• [GOAL OF THE EXERCISE] Needed from the data below: every line from the one with "Definition of_option (o" up to and including the one with "None => d end)", repeated exactly and with nothing else.

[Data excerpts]
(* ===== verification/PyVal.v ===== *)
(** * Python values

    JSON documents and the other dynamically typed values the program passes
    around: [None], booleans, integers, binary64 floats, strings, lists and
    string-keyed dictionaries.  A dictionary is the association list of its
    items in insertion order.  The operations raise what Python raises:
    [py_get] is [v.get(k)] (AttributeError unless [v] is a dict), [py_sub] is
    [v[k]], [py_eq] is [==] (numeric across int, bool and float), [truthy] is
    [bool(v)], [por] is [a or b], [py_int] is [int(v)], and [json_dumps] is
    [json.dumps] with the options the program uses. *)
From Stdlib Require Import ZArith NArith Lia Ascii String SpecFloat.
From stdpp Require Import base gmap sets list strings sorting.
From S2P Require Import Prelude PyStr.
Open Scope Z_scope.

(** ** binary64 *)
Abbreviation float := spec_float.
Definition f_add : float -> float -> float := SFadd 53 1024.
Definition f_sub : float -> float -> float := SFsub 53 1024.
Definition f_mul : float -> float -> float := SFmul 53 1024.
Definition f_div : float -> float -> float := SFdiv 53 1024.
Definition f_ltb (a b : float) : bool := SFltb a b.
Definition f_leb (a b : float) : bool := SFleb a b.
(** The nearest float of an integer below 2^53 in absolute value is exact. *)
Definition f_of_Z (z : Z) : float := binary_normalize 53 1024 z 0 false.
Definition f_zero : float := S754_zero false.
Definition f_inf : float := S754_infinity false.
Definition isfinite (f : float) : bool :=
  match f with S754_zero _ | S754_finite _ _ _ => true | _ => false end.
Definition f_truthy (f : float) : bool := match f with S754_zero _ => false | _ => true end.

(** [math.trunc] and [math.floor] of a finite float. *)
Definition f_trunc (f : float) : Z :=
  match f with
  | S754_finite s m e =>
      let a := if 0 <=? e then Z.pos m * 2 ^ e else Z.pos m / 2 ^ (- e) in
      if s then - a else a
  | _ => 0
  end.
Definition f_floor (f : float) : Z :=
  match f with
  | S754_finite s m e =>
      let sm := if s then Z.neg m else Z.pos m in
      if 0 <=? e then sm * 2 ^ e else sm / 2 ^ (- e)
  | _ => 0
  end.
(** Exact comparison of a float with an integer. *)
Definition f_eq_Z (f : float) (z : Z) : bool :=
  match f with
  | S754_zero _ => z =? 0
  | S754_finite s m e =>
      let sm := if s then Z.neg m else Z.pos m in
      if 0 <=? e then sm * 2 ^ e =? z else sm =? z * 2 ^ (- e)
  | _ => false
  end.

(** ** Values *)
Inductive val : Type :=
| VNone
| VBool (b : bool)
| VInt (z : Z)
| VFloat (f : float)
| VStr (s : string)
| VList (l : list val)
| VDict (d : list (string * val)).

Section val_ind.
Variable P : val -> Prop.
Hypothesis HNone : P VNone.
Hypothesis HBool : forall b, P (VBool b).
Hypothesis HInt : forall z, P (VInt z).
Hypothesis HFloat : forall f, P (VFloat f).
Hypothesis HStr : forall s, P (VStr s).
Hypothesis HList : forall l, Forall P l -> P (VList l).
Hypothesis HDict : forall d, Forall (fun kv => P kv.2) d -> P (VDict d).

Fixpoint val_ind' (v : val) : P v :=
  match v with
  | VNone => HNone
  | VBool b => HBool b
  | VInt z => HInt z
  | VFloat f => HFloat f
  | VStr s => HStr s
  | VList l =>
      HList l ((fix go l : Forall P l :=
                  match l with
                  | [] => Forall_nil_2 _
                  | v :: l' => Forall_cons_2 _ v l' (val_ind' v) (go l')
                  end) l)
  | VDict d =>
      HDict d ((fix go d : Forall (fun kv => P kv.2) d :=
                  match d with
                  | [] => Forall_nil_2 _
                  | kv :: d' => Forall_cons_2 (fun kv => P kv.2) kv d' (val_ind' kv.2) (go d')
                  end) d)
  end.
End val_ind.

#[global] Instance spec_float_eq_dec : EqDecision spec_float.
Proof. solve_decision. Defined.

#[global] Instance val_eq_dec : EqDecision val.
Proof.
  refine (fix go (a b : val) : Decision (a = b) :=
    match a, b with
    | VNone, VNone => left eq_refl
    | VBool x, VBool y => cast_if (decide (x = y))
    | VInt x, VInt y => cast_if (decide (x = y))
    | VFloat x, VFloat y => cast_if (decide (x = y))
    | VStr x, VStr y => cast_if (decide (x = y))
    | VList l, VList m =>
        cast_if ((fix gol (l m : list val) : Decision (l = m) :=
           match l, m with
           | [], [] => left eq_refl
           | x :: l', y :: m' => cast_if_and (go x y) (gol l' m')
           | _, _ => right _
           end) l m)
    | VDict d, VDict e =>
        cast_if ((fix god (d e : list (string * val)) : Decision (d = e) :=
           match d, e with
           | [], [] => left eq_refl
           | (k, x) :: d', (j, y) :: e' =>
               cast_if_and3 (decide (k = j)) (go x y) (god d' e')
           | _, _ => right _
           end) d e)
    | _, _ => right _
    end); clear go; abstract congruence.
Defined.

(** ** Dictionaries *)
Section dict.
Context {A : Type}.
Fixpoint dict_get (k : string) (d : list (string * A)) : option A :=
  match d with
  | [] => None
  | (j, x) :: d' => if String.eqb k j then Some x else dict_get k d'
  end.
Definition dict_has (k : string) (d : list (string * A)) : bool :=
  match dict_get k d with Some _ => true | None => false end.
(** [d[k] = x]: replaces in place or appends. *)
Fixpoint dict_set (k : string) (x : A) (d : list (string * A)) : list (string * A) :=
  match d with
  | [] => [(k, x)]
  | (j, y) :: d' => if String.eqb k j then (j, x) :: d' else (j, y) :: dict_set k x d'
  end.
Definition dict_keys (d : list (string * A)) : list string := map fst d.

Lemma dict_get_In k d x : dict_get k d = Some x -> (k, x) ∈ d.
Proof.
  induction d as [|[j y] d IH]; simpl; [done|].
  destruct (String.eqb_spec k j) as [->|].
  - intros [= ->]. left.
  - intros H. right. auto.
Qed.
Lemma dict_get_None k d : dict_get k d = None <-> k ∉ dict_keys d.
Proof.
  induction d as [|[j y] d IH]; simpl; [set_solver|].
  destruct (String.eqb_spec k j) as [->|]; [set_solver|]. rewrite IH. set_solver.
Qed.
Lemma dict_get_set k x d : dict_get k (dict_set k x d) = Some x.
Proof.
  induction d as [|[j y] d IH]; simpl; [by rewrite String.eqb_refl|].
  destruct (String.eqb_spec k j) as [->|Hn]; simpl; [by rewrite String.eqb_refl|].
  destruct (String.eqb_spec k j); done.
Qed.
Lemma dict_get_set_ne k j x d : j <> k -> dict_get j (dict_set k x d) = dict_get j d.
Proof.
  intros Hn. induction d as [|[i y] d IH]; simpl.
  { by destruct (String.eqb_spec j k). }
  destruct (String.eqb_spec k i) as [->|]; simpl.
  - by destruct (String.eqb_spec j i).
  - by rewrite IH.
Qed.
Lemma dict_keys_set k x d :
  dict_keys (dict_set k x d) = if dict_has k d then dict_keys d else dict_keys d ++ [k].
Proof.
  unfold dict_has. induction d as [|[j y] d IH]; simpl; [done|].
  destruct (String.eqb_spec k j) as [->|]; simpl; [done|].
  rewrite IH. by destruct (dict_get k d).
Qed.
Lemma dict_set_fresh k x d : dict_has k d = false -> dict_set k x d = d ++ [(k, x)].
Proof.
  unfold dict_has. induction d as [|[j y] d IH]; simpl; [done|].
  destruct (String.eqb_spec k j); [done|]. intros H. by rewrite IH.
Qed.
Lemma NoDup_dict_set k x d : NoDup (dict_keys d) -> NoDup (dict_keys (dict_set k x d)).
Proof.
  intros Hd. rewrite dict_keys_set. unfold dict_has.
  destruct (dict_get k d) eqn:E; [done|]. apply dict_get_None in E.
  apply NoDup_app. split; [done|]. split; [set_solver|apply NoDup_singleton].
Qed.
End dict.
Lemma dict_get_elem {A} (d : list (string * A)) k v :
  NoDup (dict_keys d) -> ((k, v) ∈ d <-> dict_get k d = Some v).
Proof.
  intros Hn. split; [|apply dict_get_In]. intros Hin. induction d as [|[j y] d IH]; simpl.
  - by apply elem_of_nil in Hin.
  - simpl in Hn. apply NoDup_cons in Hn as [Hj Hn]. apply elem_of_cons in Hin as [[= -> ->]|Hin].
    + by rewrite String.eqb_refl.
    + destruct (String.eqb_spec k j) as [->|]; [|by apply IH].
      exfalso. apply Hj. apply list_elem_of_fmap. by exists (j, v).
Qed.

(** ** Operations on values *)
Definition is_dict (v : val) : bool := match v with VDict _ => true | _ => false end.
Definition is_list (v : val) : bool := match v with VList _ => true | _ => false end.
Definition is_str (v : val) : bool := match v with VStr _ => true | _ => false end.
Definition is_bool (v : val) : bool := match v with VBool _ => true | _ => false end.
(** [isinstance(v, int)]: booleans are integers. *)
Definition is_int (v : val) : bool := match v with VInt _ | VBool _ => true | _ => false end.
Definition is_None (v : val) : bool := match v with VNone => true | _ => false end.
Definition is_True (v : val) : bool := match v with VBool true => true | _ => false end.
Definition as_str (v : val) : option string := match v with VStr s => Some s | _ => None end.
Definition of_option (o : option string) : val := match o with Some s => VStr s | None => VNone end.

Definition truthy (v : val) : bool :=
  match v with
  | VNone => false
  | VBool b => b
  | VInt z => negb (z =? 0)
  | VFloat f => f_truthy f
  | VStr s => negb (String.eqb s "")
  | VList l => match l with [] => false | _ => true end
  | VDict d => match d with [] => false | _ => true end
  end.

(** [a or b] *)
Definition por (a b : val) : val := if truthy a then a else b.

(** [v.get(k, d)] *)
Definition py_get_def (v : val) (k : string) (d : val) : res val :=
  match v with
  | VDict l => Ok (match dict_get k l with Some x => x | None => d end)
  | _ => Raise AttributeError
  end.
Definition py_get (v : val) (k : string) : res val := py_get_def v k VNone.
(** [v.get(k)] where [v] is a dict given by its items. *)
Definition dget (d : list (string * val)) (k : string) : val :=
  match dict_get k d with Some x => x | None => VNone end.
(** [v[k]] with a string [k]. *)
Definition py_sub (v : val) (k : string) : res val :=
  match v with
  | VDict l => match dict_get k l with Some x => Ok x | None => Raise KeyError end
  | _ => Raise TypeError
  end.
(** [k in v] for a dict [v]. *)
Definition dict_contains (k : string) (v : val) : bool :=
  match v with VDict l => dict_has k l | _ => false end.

• [OUTPUT BELOW]
Definition of_option (o : option string) : val := match o with Some s => VStr s | None => VNone end.

Definition truthy (v : val) : bool :=
  match v with
  | VNone => false
  | VBool b => b
  | VInt z => negb (z =? 0)
  | VFloat f => f_truthy f
  | VStr s => negb (String.eqb s "")
  | VList l => match l with [] => false | _ => true end
  | VDict d => match d with [] => false | _ => true end
  end.

(** [a or b] *)
Definition por (a b : val) : val := if truthy a then a else b.

(** [v.get(k, d)] *)
Definition py_get_def (v : val) (k : string) (d : val) : res val :=
  match v with
  | VDict l => Ok (match dict_get k l with Some x => x | None => d end)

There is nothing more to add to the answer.